Quem entrou no processo?

Uma empresa pública (o Instituto Brasileiro do Meio Ambiente e dos Recursos Naturais Renováveis - IBAMA) entrou com um recurso contra uma decisão anterior, e o trabalhador era a parte contrária.

Como o tribunal decidiu e por quê?

O Tribunal Superior do Trabalho (TST) negou o recurso da empresa pública, pois entendeu que não havia os vícios alegados (omissão, contradição, obscuridade ou erro material) na decisão anterior, e que o objetivo era apenas rediscutir o mérito.

Quais leis ou súmulas foram aplicadas?

Foram aplicados os artigos 1.022 do Código de Processo Civil (CPC) e 897-A da Consolidação das Leis do Trabalho (CLT), que tratam dos requisitos para embargos de declaração. Também foi mencionado o Tema 853 do STF.

Qual foi o argumento que mais pesou na decisão?

O argumento principal foi que o recurso apresentado pela empresa pública, os embargos de declaração, não servia para rediscutir o mérito da decisão anterior, mas apenas para corrigir vícios formais que não existiam no caso.

A decisão foi favorável ou contrária a quem pediu?

A decisão foi contrária à empresa pública (IBAMA), que foi quem entrou com os embargos de declaração.

O que isso significa pra quem está em situação parecida?

Significa que se você trabalhou para um órgão público sem concurso e não foi estabilizado pelo ADCT, e sua discussão é sobre o pagamento de verbas trabalhistas (e não sobre a validade do seu vínculo), a Justiça do Trabalho é o local correto para buscar seus direitos.
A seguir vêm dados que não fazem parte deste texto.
Lemma float_counter `{DecimalFloat} (h : gmap string string) (v : string -> Z) (f : string) :
  (match h !! f with Some x => x = itoa (v f) | None => v f = 0 end) -> float_or_zero h f = inject_Z (v f).
Proof.
  unfold float_or_zero, raw_field. destruct (h !! f) as [x|]; cbn; [intros ->; by rewrite parse_itoa|].
  intros ->. by destruct parse_empty as [e ->].
Qed.

(** In one minute, with buckets of a minute: the alert's summary of the round
    trips is the number, the mean and the maximum of the probes that were timed,
    and the number of those that failed. *)
Theorem rtt_summary_exact `{DecimalFloat} (retention now : Z) (ps : list probe) (w : world) :
  let key := rttBucketKey defaultBucket now in let us := times ps in
  quiet w -> kdb (w_db w) !! key = None -> ps <> [] ->
  Forall (fun p => TenantGuard.bucketEpoch (TenantGuard.unix p.1) = TenantGuard.bucketEpoch (TenantGuard.unix now)
                   /\ forall us, p.2 = Some us -> 0 < us) ps ->
  (rttSummary now (record_probes retention defaultBucket ps w).1).2 =
    Some (mkRTT (if bool_decide (us = []) then 0
                 else inject_Z (foldr Z.add 0 us) / inject_Z (Z.of_nat (length us)) / 1000)
            (inject_Z (foldr Z.max 0 us) / 1000) (Z.of_nat (length ps - length us)) (Z.of_nat (length us))).
Proof.
  intros key us Hq Hk Hne Hps.
  assert (Forall (fun p => rttBucketKey defaultBucket p.1 = key /\ forall us, p.2 = Some us -> 0 < us) ps) as Hps'.
  { eapply Forall_impl; [exact Hps|]. intros p [E Hu]. split; [|exact Hu]. unfold key, rttBucketKey, bucketKey. f_equal. f_equal. f_equal. exact E. }
  destruct (record_probes_counters retention defaultBucket key ps w (fun _ => 0) Hq Hps' ltac:(done) (counters_fresh _ _ Hk))
    as (w' & -> & Hq' & (h & Eh & Hh)). cbn [fst]. unfold rttSummary.
  change (rttKey (TenantGuard.bucketEpoch (TenantGuard.unix now))) with key. unfold mbind, io_bind.
  match goal with |- context [do ?c w'] => destruct (do_quiet c w' Hq') as (net & -> & Hn) end.
  assert (command (HGETALL key) (w_db w') = (w_db w', Ok h)) as Eg by (unfold command, HGETALL, lift; by rewrite Eh).
  rewrite Eg. cbn [fst snd hash_or_empty].
  assert (h <> ∅) as Hn0.
  { intros ->. pose proof (Hh "count") as H1. pose proof (Hh "errors") as H2. rewrite lookup_empty in H1, H2. unfold tally in H1, H2.
    cbn in H1, H2. pose proof (times_length ps). destruct ps; [done|]. cbn [length] in *. lia. }
  rewrite bool_decide_eq_false_2 by done. unfold mret, io_ret. cbn [snd]. f_equal. unfold rtt_of.
  rewrite !(float_counter h (tally ps (fun _ => 0))) by apply Hh. unfold tally. cbn [String.eqb Ascii.eqb Bool.eqb]. fold us.
  rewrite !Z.add_0_l. unfold truncate, inject_Z at 4 5. cbn [Qnum Qden]. rewrite !Z.quot_1_r. f_equal.
  unfold Qltb. destruct us as [|u us']; [reflexivity|]. rewrite bool_decide_eq_false_2 by done.
  destruct (Qle_bool _ 0) eqn:El; [|done]. apply Qle_bool_iff in El. unfold Qle in El. cbn in El. lia.
Qed.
Quais provas ou documentos foram importantes?

O texto não detalha as provas ou documentos específicos do caso, mas menciona que ficou incontroverso que o reclamante ingressou no serviço público sem concurso e sob regime celetista. Em casos assim, documentos que comprovem o vínculo de trabalho e as verbas devidas são essenciais.

Ainda é possível recorrer de uma decisão dessas?

O texto trata de um recurso específico (embargos de declaração) que já foi negado. Em geral, após decisões de tribunais superiores, as possibilidades de recurso se tornam mais limitadas, dependendo do estágio do processo e das questões envolvidas.

Vale a pena procurar um advogado num caso assim?

Sim, sempre é altamente recomendável procurar um advogado especializado para analisar seu caso específico, entender as particularidades e orientar sobre os melhores passos a seguir, especialmente em questões complexas envolvendo direito público e trabalhista.

Fonte oficial: TST — Órgão Especial — ementa e inteiro teor reproduzidos das bases públicas do tribunal.Resumo, tese, resumo técnico e perguntas: elaborados por Inteligência Artificial com base na ementa e no acórdão oficiais.